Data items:
(** *** Gives *)

(** The node a give ends at: an edge of the intent's own, or what a member gives. *)
Inductive yields : nat → nat → Produced → Prop :=
  | yields_edge k i g e : intents !! k = Some i → in_gives i !! g = Some (ValueRef.Edge e) → yields k g {| pr_intent := k; pr_edge := e |}
  | yields_member k i g r c p : intents !! k = Some i → in_gives i !! g = Some (ValueRef.Give r) → member_at flat k (gv_member r) = Some c →
      yields c (gv_give r) p → yields k g p.
Definition produced_here (p : Produced) : Prop := ∃ i, intents !! pr_intent p = Some i ∧ (er_producer (pr_edge p) < length (in_graph i))%nat.
Lemma yielded_ok fuel : ∀ k i g, intents !! k = Some i → (g < length (in_gives i))%nat → (length intents - k ≤ fuel)%nat →
  ∃ p, yielded flat fuel k g = Ok p ∧ yields k g p ∧ produced_here p.
Proof.
  induction fuel as [|fuel IH]; intros k i g Hi Hg Hf; [apply lookup_lt_Some in Hi; lia|].
  destruct (lookup_lt_is_Some_2 _ _ Hg) as [v Hv]. pose proof (wc_gives _ W k i g v Hi Hv) as Hh. cbn [yielded]. fold intents. rewrite Hi. cbn. rewrite Hv. cbn.
  destruct v as [e|r|s]; [| |done].
  - cbn in Hh. apply bool_decide_eq_true in Hh. rewrite decide_False by lia. eexists. split; [done|]. split; [by eapply yields_edge|]. by exists i.
  - cbn in Hh. destruct (in_members i !! gv_member r) as [m|] eqn:Em; [|done]. apply bool_decide_eq_true in Hh. pose proof (lookup_lt_Some _ _ _ Em).
    rewrite decide_False by lia. destruct (member_at_composed k i _ m Hi Em) as (c & Hc & Hkc & Hci). rewrite Hc. cbn. rewrite Hci. cbn. rewrite decide_False by lia.
    destruct (IH c _ (gv_give r) Hci Hh) as (p & Hp & Hy & Hin); [lia|]. exists p. split; [done|]. split; [by eapply yields_member|done].
Qed.
Lemma yield_of_ok k i g : intents !! k = Some i → (g < length (in_gives i))%nat → ∃ p, yield_of flat k g = Ok p ∧ yields k g p ∧ produced_here p.
Proof. intros Hi Hg. apply (yielded_ok _ k i g Hi Hg). unfold intents. lia. Qed.

(** *** Sockets *)

(** The composer's wiring of a socket: the composer, and what it wires there. *)
Definition wiring_of (k s : nat) (c : nat) (above : Intent) (b : Binding) : Prop :=
  ∃ p m, fl_parent flat !! k = Some (Some (c, p)) ∧ intents !! c = Some above ∧ in_members above !! p = Some m ∧ mb_wiring m !! s = Some b.
(** Where authority at a socket comes from: an account the composer acts for, a node of the composer's graph, or a
    socket of the composer's own that was handed the same. *)
Inductive handed : nat → nat → Fill → Prop :=
  | handed_account k s c above a : wiring_of k s c above (Binding.Authority (ClaimRef.Account a)) → a ∈ in_accounts above → handed k s (Fill.Account a)
  | handed_node k s c above n : wiring_of k s c above (Binding.Authority (ClaimRef.Node n)) → (n < length (in_graph above))%nat → handed k s (Fill.Claim c n)
  | handed_passed k s c above s' i w f : wiring_of k s c above (Binding.Authority (ClaimRef.Socket s')) → in_sockets above !! s' = Some (Socket.Authority w) →
      intents !! k = Some i → in_sockets i !! s = Some (Socket.Authority w) → handed c s' f → handed k s f.
Definition fill_right (k s : nat) (declared : Socket) (f : Fill) : Prop :=
  match declared, f with
  | Socket.Value _ _, Fill.Value p _ => produced_here p
  | Socket.Authority wanted, Fill.Account a => wanted = claim_of_subject a ∧ handed k s f
  | Socket.Authority _, Fill.Claim _ _ => handed k s f
  | _, _ => False
  end.
Definition fill_fits (k s : nat) (declared : Socket) (r : result (halt AdmissionError) Fill) : Prop :=
  match r with Ok f => fill_right k s declared f | Err Panics => False | Err (Refuses _) => True end.
Lemma handed_node_above k s f : handed k s f → ∀ j n, f = Fill.Claim j n → (j < k)%nat ∧ ∃ i, intents !! j = Some i ∧ (n < length (in_graph i))%nat.
Proof.
  induction 1 as [k s c above a (p & m & Hp & Ha & _)|k s c above n (p & m & Hp & Ha & _)|k s c above s' i w f (p & m & Hp & _) _ _ _ _ IH]; intros j n' E; [done| |].
  - injection E as <- <-. split; [by eapply parent_composed|by exists above].
  - destruct (IH j n' E) as [Hj Hi]. split; [|done]. apply parent_composed in Hp as [Hc _]. lia.
Qed.

Section one.
Context (fill : nat → nat → result (halt AdmissionError) Fill) (k s c p : nat) (above i : Intent) (m : Member).
Hypothesis Hfill : ∀ s' d, in_sockets above !! s' = Some d → fill_fits c s' d (fill c s').
Hypothesis Hparent : fl_parent flat !! k = Some (Some (c, p)).
Hypothesis Habove : intents !! c = Some above.
Hypothesis Hmember : in_members above !! p = Some m.
Hypothesis Hi : intents !! k = Some i.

§ **WHAT THE EXERCISE ASKS**
Copy the entries above exactly, but only from the line holding "rewrite decide_False by lia. destruct" through the line holding "(Fill.Claim c n)", both included.

§ **WRITTEN SOLUTION**
    rewrite decide_False by lia. destruct (member_at_composed k i _ m Hi Em) as (c & Hc & Hkc & Hci). rewrite Hc. cbn. rewrite Hci. cbn. rewrite decide_False by lia.
    destruct (IH c _ (gv_give r) Hci Hh) as (p & Hp & Hy & Hin); [lia|]. exists p. split; [done|]. split; [by eapply yields_member|done].
Qed.
Lemma yield_of_ok k i g : intents !! k = Some i → (g < length (in_gives i))%nat → ∃ p, yield_of flat k g = Ok p ∧ yields k g p ∧ produced_here p.
Proof. intros Hi Hg. apply (yielded_ok _ k i g Hi Hg). unfold intents. lia. Qed.

(** *** Sockets *)

(** The composer's wiring of a socket: the composer, and what it wires there. *)
Definition wiring_of (k s : nat) (c : nat) (above : Intent) (b : Binding) : Prop :=
  ∃ p m, fl_parent flat !! k = Some (Some (c, p)) ∧ intents !! c = Some above ∧ in_members above !! p = Some m ∧ mb_wiring m !! s = Some b.
(** Where authority at a socket comes from: an account the composer acts for, a node of the composer's graph, or a
    socket of the composer's own that was handed the same. *)
Inductive handed : nat → nat → Fill → Prop :=
  | handed_account k s c above a : wiring_of k s c above (Binding.Authority (ClaimRef.Account a)) → a ∈ in_accounts above → handed k s (Fill.Account a)
  | handed_node k s c above n : wiring_of k s c above (Binding.Authority (ClaimRef.Node n)) → (n < length (in_graph above))%nat → handed k s (Fill.Claim c n)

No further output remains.